At first glance, a revocable trust seems to be the better option.  As the grantor, you have flexibility in designing your living trust while you’re alive.  You can transfer properties from your name to the trust – and decide to pull out the properties from the trust.  You can easily change   the beneficiaries of the trust.   You don’t have to consult anyone when you make your amendments.        

                   With irrevocable trusts, you do not have the flexibility.  If you want to sell off properties in the trust or change beneficiaries, then you would have to consult these people. Now, that can be cumbersome! For example, you initially named your present wife to be the beneficiary of a large tract of prime real estate.  Then, you divorced her and got married again.  Now, you want to transfer that prized property from your ex-wife to your present spouse.  You will have to ask your previous wife if it’s okay with her to have the asset transferred to your present wife.  Your ex would probably not agree to it.

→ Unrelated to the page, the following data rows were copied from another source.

(** ** [freeze_json] *)

Fixpoint freeze_json (v : pyval) : result json :=
  match v with
  | PEnum s => Ok (JStr s)
  | PDec d => Ok (JStr (dec_text d))
  | PTime t => let* s := utc_iso t in Ok (JStr s)
  | PUuid u => Ok (JStr (uuid_str u))
  | PNone => Ok JNull
  | PStr s => Ok (JStr s)
  | PBool b => Ok (JBool b)
  | PInt n => Ok (JInt n)
  | PFloat fin t => do* raise_if (negb fin) (ValueError "JSON floats must be finite") ;; Ok (JFloat t)
  | PDict l =>
      let* items := mapM (fun kv => let* j := freeze_json (snd kv) in Ok (fst kv, j)) l in
      Ok (JObj items)
  | PSet l =>
      let* items := mapM freeze_json l in
      Ok (JArr (sort_by dumps_text items))
  | PSeq l =>
      let* items := mapM freeze_json l in
      Ok (JArr items)
  end.

Definition canonical_json_bytes (v : pyval) : result string :=
  let* j := freeze_json v in Ok (dumps_text j).

(** [if not isinstance(j, Mapping): raise TypeError(msg)]. *)
Definition as_mapping (msg : string) (j : json) : result json :=
  do* raise_if (match j with JObj _ => false | _ => true end) (TypeError msg) ;; Ok j.


Section Digest.
(** [hashlib.sha256(..).hexdigest()]. *)
Context (sha256_hex : string -> string).

Definition content_hash (v : pyval) : result string :=
  let* b := canonical_json_bytes v in Ok (sha256_hex b).
End Digest.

                In an irrevocable trust, it’s next to impossible to make amendments – especially when the interests of beneficiaries are involved.  But from there, we can also see the strength of irrevocable living trust.  In such a trust, the transferred estate is legally in the hands of the beneficiaries with the grantor ceding all his rights to it.  And since the beneficiaries are the legal owners of the trust properties, they need not have to pay estate or inheritance taxes when the grantor passes away.  Why?  This is because legally there was no inheritance or change of ownership that took place at the time of death.

                Since beneficiaries do not have to pay estate or inheritance taxes, an irrevocable trust may be said to be beneficial to them.  But an irrevocable trust may also be good for the grantor.  Since making amendments is difficult in an irrevocable trust, the temptation to make whimsical decisions is minimized – if not eliminated. Decisions to transfer properties or change beneficiaries entail paperwork, time and filing costs.  Making all these amendments can put a stress on the grantor.

Preparing your estate planning papers involve many hard decisions on your part.  And a knowledgeable estate planning lawyer in Orange County can help probe into your estate planning objectives to help you make the right decision.

                In the end, what is important is having an estate planning document that fulfills your last wishes – and makes it less burdensome for your designated beneficiaries.